Work required:
From the listing below, reproduce word for word the part that opens with the line containing "wp (iunlockput i)" and closes with the line containing "assert (refs (icache"; reproduce nothing else.

Records for the task:

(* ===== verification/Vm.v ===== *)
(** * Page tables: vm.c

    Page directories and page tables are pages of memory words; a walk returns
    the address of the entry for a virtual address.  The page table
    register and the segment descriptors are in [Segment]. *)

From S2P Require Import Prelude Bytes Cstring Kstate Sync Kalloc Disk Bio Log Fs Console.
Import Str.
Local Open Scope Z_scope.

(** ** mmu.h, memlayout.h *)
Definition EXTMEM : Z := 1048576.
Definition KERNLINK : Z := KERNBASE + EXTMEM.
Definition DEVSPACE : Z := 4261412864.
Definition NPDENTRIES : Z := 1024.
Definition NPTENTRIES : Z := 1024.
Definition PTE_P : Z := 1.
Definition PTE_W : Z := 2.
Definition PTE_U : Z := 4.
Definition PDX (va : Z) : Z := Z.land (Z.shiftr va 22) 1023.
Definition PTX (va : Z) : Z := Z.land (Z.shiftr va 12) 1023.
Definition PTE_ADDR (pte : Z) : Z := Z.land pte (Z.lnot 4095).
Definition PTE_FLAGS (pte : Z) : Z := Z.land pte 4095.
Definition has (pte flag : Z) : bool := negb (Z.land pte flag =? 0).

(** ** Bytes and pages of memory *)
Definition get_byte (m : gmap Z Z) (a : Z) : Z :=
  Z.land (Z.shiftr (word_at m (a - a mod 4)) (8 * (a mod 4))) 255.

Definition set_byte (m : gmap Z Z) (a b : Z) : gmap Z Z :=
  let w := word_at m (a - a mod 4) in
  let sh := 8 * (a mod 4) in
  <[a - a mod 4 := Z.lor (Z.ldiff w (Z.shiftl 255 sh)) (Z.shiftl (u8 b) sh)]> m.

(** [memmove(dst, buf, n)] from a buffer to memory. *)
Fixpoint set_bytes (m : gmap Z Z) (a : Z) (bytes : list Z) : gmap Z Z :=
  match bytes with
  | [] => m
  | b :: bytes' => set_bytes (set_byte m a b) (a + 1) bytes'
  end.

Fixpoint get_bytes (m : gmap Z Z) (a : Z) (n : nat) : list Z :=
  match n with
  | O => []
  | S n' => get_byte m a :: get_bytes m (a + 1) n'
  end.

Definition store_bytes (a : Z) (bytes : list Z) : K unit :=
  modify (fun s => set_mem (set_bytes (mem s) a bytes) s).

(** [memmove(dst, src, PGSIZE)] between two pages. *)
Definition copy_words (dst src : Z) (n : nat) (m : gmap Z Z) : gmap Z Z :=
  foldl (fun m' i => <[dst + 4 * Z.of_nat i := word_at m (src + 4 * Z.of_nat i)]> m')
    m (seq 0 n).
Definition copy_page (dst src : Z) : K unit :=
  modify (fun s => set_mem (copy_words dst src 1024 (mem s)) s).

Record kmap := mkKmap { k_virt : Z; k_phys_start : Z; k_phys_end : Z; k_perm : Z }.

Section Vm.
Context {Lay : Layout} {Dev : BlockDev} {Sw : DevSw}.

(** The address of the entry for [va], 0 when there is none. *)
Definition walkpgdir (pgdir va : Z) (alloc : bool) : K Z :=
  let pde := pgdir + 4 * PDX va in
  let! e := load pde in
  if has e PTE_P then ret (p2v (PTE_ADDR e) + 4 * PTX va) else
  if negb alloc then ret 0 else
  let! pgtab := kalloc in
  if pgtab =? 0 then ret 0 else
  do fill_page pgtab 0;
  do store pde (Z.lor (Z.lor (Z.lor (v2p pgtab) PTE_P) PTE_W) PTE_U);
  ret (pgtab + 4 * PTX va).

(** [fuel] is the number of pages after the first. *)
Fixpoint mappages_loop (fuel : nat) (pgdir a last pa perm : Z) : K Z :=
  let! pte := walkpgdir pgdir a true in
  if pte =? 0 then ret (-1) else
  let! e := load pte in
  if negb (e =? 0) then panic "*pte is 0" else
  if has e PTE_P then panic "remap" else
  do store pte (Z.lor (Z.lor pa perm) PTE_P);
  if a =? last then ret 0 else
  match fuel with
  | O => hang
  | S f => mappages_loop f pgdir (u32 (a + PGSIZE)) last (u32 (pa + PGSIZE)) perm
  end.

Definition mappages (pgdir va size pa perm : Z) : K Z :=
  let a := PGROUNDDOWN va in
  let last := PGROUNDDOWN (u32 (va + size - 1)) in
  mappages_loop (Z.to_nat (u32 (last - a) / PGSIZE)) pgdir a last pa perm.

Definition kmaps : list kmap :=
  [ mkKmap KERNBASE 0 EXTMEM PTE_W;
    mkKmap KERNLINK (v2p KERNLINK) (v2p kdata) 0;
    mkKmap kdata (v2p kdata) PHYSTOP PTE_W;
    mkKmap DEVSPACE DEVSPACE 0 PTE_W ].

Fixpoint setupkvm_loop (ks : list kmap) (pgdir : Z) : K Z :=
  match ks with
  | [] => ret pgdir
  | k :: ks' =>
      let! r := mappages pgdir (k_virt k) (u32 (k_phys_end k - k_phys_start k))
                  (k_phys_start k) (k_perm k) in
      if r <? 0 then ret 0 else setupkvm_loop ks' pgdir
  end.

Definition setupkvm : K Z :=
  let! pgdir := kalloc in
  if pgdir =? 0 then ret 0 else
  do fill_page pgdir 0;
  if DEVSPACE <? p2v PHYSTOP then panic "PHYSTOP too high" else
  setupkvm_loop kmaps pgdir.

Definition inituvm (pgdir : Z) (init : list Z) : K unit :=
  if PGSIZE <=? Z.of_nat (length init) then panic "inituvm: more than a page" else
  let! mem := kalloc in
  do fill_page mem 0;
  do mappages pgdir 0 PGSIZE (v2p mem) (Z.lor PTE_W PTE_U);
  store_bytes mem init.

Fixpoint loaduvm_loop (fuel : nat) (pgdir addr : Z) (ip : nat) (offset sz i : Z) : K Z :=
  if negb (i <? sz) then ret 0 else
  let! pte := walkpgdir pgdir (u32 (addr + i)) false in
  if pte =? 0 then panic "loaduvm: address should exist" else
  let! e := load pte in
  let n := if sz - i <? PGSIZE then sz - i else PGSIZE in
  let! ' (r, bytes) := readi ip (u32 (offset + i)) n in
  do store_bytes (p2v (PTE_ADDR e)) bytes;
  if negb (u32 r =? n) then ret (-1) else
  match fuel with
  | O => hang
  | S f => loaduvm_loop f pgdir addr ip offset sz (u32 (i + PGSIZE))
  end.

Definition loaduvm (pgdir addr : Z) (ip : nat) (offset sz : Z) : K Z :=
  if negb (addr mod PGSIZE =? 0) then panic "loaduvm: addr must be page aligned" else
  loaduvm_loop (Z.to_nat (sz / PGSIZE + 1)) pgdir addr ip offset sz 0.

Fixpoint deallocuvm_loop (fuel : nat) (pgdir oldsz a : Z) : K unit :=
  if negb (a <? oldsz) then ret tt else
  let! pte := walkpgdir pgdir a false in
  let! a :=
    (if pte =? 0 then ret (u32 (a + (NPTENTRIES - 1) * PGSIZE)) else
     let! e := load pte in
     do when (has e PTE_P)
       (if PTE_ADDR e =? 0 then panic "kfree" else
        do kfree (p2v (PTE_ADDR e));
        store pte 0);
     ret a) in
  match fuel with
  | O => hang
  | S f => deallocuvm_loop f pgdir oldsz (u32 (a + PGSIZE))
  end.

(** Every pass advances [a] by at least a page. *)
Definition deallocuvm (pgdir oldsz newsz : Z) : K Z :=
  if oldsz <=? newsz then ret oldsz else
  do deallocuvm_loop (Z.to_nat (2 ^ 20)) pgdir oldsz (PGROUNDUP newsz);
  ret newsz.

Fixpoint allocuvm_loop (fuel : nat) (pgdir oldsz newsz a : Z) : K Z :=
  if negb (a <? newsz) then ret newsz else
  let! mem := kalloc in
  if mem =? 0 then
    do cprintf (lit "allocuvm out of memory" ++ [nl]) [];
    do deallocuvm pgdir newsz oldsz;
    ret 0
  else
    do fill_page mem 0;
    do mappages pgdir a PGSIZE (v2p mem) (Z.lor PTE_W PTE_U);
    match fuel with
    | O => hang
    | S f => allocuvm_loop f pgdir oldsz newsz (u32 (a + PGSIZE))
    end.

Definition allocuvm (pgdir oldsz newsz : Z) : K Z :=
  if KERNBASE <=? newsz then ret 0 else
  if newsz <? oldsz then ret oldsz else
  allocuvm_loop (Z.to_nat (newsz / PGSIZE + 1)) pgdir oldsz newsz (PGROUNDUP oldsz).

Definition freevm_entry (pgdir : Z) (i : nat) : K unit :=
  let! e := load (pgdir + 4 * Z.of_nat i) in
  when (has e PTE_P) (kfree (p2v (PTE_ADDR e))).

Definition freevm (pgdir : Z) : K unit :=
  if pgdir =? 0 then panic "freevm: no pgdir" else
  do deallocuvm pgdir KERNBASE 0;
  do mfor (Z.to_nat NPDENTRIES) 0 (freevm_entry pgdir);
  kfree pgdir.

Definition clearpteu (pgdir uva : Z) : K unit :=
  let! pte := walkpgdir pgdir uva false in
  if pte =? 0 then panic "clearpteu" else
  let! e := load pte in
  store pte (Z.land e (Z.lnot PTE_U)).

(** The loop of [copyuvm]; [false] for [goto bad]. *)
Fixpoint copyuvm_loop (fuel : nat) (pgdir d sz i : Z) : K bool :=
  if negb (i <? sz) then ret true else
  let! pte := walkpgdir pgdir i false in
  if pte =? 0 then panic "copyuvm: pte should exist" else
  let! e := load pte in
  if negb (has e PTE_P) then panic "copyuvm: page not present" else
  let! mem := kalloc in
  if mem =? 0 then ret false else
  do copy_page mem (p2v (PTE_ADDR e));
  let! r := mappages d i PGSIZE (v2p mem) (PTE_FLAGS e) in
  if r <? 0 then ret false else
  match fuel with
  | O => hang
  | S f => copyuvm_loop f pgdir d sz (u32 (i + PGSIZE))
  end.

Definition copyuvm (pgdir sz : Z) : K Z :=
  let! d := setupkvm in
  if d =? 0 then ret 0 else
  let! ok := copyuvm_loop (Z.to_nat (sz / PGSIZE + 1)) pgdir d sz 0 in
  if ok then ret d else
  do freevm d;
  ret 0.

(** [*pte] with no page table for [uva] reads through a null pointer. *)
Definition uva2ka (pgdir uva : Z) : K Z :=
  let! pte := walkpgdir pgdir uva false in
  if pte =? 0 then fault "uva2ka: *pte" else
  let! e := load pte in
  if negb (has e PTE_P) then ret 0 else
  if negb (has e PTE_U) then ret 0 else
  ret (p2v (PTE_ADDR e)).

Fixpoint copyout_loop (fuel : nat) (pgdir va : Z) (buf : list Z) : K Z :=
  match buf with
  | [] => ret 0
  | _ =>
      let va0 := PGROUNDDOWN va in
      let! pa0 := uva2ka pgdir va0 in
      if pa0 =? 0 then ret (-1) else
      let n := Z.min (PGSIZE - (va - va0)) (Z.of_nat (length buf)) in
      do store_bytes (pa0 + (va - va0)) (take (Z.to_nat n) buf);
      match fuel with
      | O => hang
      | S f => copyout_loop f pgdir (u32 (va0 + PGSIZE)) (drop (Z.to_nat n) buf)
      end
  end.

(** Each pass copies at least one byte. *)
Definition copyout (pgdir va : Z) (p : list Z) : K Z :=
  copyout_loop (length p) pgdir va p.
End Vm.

---

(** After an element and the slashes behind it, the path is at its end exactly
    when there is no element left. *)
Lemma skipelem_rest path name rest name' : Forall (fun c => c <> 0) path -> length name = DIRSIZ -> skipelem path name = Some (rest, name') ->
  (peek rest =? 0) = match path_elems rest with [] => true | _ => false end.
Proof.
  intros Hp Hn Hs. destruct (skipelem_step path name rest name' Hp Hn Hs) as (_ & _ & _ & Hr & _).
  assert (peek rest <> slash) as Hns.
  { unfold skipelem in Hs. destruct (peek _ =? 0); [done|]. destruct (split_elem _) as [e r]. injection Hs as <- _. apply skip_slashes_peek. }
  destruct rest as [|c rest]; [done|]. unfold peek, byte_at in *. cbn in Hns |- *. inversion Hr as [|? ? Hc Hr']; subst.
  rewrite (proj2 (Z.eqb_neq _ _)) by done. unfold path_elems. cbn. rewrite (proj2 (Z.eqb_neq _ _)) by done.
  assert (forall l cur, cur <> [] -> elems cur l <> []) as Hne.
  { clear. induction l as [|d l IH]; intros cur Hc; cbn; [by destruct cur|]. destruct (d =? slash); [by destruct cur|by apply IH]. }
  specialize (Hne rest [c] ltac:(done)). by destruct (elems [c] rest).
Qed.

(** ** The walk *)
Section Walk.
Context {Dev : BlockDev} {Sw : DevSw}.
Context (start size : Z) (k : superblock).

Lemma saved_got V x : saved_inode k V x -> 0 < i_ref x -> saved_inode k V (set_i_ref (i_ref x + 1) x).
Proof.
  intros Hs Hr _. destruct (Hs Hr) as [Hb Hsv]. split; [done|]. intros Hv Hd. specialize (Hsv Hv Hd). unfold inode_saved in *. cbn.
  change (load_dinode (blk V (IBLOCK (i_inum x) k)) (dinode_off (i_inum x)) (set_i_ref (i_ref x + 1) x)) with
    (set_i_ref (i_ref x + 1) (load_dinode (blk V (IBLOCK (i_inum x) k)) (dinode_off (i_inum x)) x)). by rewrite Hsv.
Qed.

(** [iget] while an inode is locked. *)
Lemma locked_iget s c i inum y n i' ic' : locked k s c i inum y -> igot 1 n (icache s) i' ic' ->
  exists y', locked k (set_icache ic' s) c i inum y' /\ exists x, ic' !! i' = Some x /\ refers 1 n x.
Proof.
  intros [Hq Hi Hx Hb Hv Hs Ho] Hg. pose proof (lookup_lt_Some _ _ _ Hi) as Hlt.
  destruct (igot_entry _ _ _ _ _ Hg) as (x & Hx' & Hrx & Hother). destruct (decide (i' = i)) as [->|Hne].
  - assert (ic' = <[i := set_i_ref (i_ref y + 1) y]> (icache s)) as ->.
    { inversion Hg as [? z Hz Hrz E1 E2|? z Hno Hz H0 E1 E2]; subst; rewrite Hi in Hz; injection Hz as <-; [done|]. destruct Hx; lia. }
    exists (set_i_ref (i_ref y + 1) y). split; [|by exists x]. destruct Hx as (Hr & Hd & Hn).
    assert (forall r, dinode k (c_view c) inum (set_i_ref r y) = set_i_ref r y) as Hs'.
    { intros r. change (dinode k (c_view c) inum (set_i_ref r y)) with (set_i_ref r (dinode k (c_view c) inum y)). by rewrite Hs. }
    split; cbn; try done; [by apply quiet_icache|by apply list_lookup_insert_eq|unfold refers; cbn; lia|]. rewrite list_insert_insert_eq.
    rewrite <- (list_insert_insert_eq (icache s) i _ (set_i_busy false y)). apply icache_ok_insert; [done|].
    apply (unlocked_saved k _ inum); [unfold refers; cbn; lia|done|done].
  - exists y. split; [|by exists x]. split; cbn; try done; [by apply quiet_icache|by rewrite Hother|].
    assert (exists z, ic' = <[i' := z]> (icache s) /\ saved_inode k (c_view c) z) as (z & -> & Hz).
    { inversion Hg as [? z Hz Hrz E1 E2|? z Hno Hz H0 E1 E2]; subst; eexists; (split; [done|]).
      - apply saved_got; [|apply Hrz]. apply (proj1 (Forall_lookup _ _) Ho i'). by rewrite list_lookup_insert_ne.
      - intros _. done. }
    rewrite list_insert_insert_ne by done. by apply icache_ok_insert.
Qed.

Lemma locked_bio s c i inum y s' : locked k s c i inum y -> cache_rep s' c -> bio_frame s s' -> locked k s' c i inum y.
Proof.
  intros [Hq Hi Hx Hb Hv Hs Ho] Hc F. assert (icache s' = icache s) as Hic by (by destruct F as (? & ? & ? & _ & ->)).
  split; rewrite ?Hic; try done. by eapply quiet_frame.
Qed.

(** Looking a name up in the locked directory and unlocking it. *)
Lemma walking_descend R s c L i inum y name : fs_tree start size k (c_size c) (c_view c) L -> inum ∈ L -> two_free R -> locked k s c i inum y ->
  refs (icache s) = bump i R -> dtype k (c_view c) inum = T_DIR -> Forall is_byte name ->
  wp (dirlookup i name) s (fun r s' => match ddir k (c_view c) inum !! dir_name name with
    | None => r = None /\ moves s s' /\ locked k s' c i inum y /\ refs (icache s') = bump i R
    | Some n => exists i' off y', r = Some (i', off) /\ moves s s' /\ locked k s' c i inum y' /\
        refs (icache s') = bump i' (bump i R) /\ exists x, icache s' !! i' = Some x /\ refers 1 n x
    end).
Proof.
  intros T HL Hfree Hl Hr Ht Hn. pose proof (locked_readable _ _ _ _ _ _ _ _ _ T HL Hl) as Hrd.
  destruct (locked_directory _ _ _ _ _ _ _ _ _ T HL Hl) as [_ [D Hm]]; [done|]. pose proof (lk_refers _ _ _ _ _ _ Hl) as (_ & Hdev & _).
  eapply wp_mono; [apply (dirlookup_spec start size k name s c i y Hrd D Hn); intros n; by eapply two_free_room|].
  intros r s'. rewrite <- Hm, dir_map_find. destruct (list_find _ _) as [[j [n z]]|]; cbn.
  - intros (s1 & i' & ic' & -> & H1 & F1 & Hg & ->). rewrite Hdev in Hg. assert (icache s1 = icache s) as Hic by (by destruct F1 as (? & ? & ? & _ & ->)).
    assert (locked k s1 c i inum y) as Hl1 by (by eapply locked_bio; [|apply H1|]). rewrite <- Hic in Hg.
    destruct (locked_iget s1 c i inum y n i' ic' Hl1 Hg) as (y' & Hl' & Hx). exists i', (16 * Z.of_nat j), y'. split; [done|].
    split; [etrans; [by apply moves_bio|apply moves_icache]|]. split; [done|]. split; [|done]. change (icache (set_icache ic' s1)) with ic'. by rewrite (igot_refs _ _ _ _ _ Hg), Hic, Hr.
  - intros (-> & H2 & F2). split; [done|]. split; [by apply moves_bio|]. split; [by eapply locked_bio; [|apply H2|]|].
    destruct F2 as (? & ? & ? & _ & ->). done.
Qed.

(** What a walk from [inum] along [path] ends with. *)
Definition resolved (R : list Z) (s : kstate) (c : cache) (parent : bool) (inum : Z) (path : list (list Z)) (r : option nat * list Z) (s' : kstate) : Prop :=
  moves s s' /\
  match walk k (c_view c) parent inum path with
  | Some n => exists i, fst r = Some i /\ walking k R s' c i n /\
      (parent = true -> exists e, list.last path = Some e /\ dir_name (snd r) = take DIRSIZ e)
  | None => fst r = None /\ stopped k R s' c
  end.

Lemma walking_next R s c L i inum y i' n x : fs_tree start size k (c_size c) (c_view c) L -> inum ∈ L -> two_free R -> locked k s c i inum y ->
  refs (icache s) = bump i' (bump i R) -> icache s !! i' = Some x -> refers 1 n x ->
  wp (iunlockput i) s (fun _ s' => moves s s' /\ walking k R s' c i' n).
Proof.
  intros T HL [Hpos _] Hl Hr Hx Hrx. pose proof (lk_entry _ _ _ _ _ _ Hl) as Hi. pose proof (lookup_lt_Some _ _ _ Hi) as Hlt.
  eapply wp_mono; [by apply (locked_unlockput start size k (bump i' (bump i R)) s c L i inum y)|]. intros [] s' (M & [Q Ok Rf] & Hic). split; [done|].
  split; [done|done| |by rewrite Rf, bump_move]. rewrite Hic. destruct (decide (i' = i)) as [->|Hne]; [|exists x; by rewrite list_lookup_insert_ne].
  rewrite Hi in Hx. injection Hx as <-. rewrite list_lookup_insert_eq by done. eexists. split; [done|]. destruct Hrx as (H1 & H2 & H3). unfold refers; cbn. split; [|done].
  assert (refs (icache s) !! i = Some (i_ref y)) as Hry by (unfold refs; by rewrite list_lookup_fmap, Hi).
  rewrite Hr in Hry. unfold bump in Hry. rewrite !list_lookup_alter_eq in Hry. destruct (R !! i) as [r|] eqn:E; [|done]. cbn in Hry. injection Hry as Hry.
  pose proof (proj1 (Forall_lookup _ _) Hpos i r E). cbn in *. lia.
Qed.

---

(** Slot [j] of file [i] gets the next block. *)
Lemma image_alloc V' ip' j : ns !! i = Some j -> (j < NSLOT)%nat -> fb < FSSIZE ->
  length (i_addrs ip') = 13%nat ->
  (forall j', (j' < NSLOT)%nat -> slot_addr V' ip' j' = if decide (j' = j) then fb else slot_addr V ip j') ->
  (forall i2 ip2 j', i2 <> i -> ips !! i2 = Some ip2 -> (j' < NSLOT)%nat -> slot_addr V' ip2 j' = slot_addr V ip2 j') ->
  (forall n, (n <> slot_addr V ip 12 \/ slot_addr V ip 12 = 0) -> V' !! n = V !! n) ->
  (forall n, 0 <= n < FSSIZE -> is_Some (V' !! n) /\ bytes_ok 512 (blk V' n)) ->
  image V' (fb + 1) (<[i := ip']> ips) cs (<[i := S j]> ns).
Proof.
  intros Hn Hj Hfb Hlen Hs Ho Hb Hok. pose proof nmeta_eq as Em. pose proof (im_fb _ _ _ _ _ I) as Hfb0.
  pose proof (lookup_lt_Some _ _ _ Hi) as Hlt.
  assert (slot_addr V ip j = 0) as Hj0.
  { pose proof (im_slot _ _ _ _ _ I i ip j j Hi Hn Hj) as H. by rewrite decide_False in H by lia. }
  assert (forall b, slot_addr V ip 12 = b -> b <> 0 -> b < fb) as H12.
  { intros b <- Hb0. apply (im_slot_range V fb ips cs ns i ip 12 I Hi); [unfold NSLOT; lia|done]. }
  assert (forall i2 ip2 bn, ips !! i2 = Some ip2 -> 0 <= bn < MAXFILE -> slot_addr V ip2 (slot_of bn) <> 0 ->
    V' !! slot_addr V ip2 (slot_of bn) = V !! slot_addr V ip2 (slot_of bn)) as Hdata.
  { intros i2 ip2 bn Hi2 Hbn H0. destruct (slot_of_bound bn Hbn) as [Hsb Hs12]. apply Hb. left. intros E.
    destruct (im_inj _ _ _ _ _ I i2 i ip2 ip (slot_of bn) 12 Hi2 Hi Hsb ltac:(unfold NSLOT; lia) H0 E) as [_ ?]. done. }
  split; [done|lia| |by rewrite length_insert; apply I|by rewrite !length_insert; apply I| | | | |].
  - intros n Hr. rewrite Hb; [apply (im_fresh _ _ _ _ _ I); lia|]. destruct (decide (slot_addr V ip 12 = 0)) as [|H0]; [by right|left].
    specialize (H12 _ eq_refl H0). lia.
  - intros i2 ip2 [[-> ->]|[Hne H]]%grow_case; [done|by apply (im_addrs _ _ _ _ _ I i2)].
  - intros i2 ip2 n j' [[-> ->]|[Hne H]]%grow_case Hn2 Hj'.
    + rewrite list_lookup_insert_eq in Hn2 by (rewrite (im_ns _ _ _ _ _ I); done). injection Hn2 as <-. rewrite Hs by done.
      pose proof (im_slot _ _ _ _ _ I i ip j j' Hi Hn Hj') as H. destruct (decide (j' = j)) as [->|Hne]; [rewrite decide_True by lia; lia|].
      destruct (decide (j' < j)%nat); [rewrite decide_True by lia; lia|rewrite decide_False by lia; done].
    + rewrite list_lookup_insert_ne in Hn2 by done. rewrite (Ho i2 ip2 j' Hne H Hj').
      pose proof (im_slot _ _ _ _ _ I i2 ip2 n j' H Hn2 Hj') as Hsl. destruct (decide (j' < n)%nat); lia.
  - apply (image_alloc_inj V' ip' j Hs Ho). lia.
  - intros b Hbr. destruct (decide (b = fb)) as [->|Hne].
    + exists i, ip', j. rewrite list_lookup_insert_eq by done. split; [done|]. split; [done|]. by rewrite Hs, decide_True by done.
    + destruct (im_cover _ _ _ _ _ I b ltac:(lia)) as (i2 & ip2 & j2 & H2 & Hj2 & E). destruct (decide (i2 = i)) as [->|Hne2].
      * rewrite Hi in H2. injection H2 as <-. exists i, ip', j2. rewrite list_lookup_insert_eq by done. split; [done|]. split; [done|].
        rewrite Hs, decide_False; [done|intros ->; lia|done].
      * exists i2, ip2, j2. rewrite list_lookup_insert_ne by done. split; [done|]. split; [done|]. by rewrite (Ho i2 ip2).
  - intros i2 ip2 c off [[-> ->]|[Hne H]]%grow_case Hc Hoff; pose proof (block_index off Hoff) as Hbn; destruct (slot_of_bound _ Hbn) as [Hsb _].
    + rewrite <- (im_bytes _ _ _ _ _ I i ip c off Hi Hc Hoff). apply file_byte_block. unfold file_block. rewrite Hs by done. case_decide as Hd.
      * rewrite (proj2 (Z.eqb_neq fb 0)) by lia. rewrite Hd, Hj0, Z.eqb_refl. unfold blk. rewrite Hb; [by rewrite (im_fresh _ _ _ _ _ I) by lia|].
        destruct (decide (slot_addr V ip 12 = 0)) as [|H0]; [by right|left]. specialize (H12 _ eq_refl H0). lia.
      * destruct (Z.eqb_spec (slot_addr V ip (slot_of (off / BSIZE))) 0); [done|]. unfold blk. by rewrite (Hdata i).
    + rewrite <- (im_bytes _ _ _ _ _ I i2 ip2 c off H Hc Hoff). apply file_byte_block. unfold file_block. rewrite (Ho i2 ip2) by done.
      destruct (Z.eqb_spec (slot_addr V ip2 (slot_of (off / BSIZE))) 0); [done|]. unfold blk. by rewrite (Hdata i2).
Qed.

Result:
  wp (iunlockput i) s (fun _ s' => moves s s' /\ walking k R s' c i' n).
Proof.
  intros T HL [Hpos _] Hl Hr Hx Hrx. pose proof (lk_entry _ _ _ _ _ _ Hl) as Hi. pose proof (lookup_lt_Some _ _ _ Hi) as Hlt.
  eapply wp_mono; [by apply (locked_unlockput start size k (bump i' (bump i R)) s c L i inum y)|]. intros [] s' (M & [Q Ok Rf] & Hic). split; [done|].
  split; [done|done| |by rewrite Rf, bump_move]. rewrite Hic. destruct (decide (i' = i)) as [->|Hne]; [|exists x; by rewrite list_lookup_insert_ne].
  rewrite Hi in Hx. injection Hx as <-. rewrite list_lookup_insert_eq by done. eexists. split; [done|]. destruct Hrx as (H1 & H2 & H3). unfold refers; cbn. split; [|done].
  assert (refs (icache s) !! i = Some (i_ref y)) as Hry by (unfold refs; by rewrite list_lookup_fmap, Hi).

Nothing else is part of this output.